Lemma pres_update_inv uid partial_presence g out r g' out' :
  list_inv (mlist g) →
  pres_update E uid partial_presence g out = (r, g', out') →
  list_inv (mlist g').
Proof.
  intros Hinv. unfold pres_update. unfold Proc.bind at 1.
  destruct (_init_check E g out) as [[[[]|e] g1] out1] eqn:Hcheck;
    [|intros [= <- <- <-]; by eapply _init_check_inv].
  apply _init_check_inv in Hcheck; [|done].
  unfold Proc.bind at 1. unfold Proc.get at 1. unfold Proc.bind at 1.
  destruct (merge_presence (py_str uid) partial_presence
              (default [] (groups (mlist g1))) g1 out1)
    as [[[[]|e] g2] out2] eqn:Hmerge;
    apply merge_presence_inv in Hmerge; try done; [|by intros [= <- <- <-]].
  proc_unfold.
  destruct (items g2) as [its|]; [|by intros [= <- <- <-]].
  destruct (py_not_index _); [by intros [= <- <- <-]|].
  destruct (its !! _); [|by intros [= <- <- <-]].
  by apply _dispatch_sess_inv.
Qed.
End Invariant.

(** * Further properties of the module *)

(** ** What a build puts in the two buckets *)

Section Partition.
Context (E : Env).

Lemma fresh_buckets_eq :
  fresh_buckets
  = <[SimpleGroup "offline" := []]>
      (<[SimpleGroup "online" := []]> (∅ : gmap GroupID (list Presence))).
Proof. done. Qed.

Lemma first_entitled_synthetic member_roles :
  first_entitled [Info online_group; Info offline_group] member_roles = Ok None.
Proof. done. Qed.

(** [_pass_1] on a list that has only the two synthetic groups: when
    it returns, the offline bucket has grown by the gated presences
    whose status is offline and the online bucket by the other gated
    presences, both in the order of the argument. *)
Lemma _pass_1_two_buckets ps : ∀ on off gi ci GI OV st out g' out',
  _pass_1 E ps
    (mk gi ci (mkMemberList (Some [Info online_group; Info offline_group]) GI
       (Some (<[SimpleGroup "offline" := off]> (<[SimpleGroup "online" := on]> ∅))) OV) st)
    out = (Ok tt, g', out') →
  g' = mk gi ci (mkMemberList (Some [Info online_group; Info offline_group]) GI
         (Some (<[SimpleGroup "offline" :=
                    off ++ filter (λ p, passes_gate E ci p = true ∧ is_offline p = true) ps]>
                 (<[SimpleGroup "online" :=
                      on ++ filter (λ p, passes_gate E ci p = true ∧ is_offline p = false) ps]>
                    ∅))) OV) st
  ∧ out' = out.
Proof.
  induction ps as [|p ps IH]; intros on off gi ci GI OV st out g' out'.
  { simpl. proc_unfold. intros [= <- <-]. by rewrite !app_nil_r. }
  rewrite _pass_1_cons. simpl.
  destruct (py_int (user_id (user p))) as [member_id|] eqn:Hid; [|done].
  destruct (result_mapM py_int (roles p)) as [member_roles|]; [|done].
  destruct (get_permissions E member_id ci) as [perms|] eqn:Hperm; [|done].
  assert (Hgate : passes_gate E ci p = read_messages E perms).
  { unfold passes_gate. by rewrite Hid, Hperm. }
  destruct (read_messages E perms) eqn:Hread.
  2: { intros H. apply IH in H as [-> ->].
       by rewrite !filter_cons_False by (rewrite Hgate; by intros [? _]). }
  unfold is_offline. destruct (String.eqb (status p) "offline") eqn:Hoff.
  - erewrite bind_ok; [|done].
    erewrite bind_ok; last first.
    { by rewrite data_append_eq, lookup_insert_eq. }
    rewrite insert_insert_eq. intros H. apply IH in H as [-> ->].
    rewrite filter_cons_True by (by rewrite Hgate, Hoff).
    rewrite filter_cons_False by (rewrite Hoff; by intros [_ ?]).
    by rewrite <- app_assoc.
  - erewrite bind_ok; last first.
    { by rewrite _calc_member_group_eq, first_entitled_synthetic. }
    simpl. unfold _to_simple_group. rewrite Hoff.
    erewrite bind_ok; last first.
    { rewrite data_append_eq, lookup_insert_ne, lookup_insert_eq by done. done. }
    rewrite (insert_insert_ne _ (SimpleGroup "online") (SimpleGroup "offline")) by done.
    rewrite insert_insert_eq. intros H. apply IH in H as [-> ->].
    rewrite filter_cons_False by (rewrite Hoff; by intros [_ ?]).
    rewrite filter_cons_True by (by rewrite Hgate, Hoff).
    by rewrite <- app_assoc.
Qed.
-- -- --
» PROBLEM REQUIREMENTS:
Each entry above must be set down again without alteration.

» EXPECTED OUTPUT:
Lemma pres_update_inv uid partial_presence g out r g' out' :
  list_inv (mlist g) →
  pres_update E uid partial_presence g out = (r, g', out') →
  list_inv (mlist g').
Proof.
  intros Hinv. unfold pres_update. unfold Proc.bind at 1.
  destruct (_init_check E g out) as [[[[]|e] g1] out1] eqn:Hcheck;
    [|intros [= <- <- <-]; by eapply _init_check_inv].
  apply _init_check_inv in Hcheck; [|done].
  unfold Proc.bind at 1. unfold Proc.get at 1. unfold Proc.bind at 1.
  destruct (merge_presence (py_str uid) partial_presence
              (default [] (groups (mlist g1))) g1 out1)
    as [[[[]|e] g2] out2] eqn:Hmerge;
    apply merge_presence_inv in Hmerge; try done; [|by intros [= <- <- <-]].
  proc_unfold.
  destruct (items g2) as [its|]; [|by intros [= <- <- <-]].
  destruct (py_not_index _); [by intros [= <- <- <-]|].
  destruct (its !! _); [|by intros [= <- <- <-]].
  by apply _dispatch_sess_inv.
Qed.
End Invariant.

(** * Further properties of the module *)

(** ** What a build puts in the two buckets *)

Section Partition.
Context (E : Env).

Lemma fresh_buckets_eq :
  fresh_buckets
  = <[SimpleGroup "offline" := []]>
      (<[SimpleGroup "online" := []]> (∅ : gmap GroupID (list Presence))).
Proof. done. Qed.

Lemma first_entitled_synthetic member_roles :
  first_entitled [Info online_group; Info offline_group] member_roles = Ok None.
Proof. done. Qed.

(** [_pass_1] on a list that has only the two synthetic groups: when
    it returns, the offline bucket has grown by the gated presences
    whose status is offline and the online bucket by the other gated
    presences, both in the order of the argument. *)
Lemma _pass_1_two_buckets ps : ∀ on off gi ci GI OV st out g' out',
  _pass_1 E ps
    (mk gi ci (mkMemberList (Some [Info online_group; Info offline_group]) GI
       (Some (<[SimpleGroup "offline" := off]> (<[SimpleGroup "online" := on]> ∅))) OV) st)
    out = (Ok tt, g', out') →
  g' = mk gi ci (mkMemberList (Some [Info online_group; Info offline_group]) GI
         (Some (<[SimpleGroup "offline" :=
                    off ++ filter (λ p, passes_gate E ci p = true ∧ is_offline p = true) ps]>
                 (<[SimpleGroup "online" :=
                      on ++ filter (λ p, passes_gate E ci p = true ∧ is_offline p = false) ps]>
                    ∅))) OV) st
  ∧ out' = out.
Proof.
  induction ps as [|p ps IH]; intros on off gi ci GI OV st out g' out'.
  { simpl. proc_unfold. intros [= <- <-]. by rewrite !app_nil_r. }
  rewrite _pass_1_cons. simpl.
  destruct (py_int (user_id (user p))) as [member_id|] eqn:Hid; [|done].
  destruct (result_mapM py_int (roles p)) as [member_roles|]; [|done].
  destruct (get_permissions E member_id ci) as [perms|] eqn:Hperm; [|done].
  assert (Hgate : passes_gate E ci p = read_messages E perms).
  { unfold passes_gate. by rewrite Hid, Hperm. }
  destruct (read_messages E perms) eqn:Hread.
  2: { intros H. apply IH in H as [-> ->].
       by rewrite !filter_cons_False by (rewrite Hgate; by intros [? _]). }
  unfold is_offline. destruct (String.eqb (status p) "offline") eqn:Hoff.
  - erewrite bind_ok; [|done].
    erewrite bind_ok; last first.
    { by rewrite data_append_eq, lookup_insert_eq. }
    rewrite insert_insert_eq. intros H. apply IH in H as [-> ->].
    rewrite filter_cons_True by (by rewrite Hgate, Hoff).
    rewrite filter_cons_False by (rewrite Hoff; by intros [_ ?]).
    by rewrite <- app_assoc.
  - erewrite bind_ok; last first.
    { by rewrite _calc_member_group_eq, first_entitled_synthetic. }
    simpl. unfold _to_simple_group. rewrite Hoff.
    erewrite bind_ok; last first.
    { rewrite data_append_eq, lookup_insert_ne, lookup_insert_eq by done. done. }
    rewrite (insert_insert_ne _ (SimpleGroup "online") (SimpleGroup "offline")) by done.
    rewrite insert_insert_eq. intros H. apply IH in H as [-> ->].
    rewrite filter_cons_False by (rewrite Hoff; by intros [_ ?]).
    rewrite filter_cons_True by (by rewrite Hgate, Hoff).
    by rewrite <- app_assoc.
Qed.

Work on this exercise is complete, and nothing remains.